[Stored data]
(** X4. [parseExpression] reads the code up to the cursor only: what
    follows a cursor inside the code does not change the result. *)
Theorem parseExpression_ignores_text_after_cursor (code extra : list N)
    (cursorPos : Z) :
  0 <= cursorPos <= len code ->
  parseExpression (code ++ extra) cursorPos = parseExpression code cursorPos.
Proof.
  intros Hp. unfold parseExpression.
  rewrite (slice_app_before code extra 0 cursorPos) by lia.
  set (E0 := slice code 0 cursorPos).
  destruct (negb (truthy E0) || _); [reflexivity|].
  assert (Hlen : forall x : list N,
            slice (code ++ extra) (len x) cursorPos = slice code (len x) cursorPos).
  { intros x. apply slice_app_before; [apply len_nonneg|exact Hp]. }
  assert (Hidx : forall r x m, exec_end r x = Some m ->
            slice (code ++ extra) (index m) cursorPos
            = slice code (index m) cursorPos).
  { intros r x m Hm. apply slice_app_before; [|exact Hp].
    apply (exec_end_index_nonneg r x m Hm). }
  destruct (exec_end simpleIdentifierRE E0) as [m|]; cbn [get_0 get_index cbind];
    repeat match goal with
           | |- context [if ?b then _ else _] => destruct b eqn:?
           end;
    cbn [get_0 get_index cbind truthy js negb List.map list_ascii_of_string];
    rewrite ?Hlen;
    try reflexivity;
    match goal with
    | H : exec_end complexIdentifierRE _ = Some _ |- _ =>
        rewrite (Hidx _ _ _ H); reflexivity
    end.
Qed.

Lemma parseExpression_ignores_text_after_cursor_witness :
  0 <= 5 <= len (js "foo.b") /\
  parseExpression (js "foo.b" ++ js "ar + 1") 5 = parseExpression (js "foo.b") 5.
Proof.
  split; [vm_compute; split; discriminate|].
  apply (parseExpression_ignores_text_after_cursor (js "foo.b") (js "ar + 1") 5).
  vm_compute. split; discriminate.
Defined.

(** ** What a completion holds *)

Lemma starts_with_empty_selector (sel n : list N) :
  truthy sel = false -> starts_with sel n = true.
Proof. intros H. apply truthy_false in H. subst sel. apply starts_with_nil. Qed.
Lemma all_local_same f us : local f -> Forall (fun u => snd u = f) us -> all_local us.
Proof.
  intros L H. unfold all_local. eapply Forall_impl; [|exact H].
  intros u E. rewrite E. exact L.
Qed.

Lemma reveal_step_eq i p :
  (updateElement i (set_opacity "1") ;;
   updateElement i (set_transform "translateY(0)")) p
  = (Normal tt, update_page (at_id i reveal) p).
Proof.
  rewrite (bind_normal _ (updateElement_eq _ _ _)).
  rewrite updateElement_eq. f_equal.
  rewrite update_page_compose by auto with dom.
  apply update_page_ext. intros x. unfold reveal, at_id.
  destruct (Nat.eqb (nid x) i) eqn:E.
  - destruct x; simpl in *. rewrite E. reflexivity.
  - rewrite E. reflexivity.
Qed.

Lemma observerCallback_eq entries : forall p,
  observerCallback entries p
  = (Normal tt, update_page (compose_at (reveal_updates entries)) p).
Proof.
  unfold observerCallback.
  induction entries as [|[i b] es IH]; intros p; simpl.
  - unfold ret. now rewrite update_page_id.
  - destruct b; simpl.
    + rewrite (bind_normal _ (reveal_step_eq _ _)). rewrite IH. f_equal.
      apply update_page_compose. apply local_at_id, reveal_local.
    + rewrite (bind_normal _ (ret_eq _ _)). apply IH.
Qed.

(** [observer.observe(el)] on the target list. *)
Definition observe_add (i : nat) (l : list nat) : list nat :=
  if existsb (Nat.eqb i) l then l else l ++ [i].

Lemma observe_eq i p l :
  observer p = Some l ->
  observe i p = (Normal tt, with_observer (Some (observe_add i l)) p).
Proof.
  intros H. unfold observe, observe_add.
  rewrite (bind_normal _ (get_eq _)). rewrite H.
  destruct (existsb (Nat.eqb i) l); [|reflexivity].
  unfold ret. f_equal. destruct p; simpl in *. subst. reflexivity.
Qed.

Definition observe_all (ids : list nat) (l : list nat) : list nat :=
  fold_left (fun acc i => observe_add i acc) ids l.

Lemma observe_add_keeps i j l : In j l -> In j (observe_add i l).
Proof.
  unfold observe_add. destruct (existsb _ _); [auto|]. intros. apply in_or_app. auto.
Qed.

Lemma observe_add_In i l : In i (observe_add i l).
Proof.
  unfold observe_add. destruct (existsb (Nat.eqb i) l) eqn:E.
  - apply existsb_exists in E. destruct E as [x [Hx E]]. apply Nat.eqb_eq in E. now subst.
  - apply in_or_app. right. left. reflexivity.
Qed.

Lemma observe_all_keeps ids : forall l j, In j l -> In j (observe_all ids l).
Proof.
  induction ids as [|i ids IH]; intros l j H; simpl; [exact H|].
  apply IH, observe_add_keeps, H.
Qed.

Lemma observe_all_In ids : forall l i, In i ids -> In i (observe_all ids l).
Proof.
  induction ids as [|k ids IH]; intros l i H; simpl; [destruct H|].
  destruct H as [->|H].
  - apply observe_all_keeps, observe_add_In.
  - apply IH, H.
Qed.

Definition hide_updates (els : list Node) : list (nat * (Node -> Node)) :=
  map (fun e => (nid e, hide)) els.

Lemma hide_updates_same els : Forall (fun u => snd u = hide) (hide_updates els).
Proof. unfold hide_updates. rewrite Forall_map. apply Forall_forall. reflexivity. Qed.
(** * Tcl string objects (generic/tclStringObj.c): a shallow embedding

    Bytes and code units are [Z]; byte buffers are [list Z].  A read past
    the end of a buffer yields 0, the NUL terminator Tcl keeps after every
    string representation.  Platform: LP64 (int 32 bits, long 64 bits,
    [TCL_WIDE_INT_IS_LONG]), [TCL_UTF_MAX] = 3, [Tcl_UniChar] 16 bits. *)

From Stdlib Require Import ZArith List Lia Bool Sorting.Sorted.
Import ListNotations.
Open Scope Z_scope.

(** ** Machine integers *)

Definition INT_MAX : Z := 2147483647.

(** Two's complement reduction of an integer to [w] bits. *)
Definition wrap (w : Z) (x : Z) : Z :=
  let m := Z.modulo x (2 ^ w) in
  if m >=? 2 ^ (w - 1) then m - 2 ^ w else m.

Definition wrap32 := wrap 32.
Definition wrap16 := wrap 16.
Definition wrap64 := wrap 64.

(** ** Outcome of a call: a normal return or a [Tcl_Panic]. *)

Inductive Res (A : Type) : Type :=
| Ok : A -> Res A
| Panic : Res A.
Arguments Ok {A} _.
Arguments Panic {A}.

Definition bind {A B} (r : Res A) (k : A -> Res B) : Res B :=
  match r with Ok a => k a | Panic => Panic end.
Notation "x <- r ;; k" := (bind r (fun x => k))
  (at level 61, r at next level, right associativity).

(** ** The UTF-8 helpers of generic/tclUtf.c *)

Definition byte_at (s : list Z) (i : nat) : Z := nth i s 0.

[Work to be completed] Please, from the entries above, set down exactly the lines from the one containing "destruct (negb (truthy" through the one containing "rewrite update_page_compose by", and only those.

[Solution to this exercise]
  destruct (negb (truthy E0) || _); [reflexivity|].
  assert (Hlen : forall x : list N,
            slice (code ++ extra) (len x) cursorPos = slice code (len x) cursorPos).
  { intros x. apply slice_app_before; [apply len_nonneg|exact Hp]. }
  assert (Hidx : forall r x m, exec_end r x = Some m ->
            slice (code ++ extra) (index m) cursorPos
            = slice code (index m) cursorPos).
  { intros r x m Hm. apply slice_app_before; [|exact Hp].
    apply (exec_end_index_nonneg r x m Hm). }
  destruct (exec_end simpleIdentifierRE E0) as [m|]; cbn [get_0 get_index cbind];
    repeat match goal with
           | |- context [if ?b then _ else _] => destruct b eqn:?
           end;
    cbn [get_0 get_index cbind truthy js negb List.map list_ascii_of_string];
    rewrite ?Hlen;
    try reflexivity;
    match goal with
    | H : exec_end complexIdentifierRE _ = Some _ |- _ =>
        rewrite (Hidx _ _ _ H); reflexivity
    end.
Qed.

Lemma parseExpression_ignores_text_after_cursor_witness :
  0 <= 5 <= len (js "foo.b") /\
  parseExpression (js "foo.b" ++ js "ar + 1") 5 = parseExpression (js "foo.b") 5.
Proof.
  split; [vm_compute; split; discriminate|].
  apply (parseExpression_ignores_text_after_cursor (js "foo.b") (js "ar + 1") 5).
  vm_compute. split; discriminate.
Defined.

(** ** What a completion holds *)

Lemma starts_with_empty_selector (sel n : list N) :
  truthy sel = false -> starts_with sel n = true.
Proof. intros H. apply truthy_false in H. subst sel. apply starts_with_nil. Qed.
Lemma all_local_same f us : local f -> Forall (fun u => snd u = f) us -> all_local us.
Proof.
  intros L H. unfold all_local. eapply Forall_impl; [|exact H].
  intros u E. rewrite E. exact L.
Qed.

Lemma reveal_step_eq i p :
  (updateElement i (set_opacity "1") ;;
   updateElement i (set_transform "translateY(0)")) p
  = (Normal tt, update_page (at_id i reveal) p).
Proof.
  rewrite (bind_normal _ (updateElement_eq _ _ _)).
  rewrite updateElement_eq. f_equal.
  rewrite update_page_compose by auto with dom.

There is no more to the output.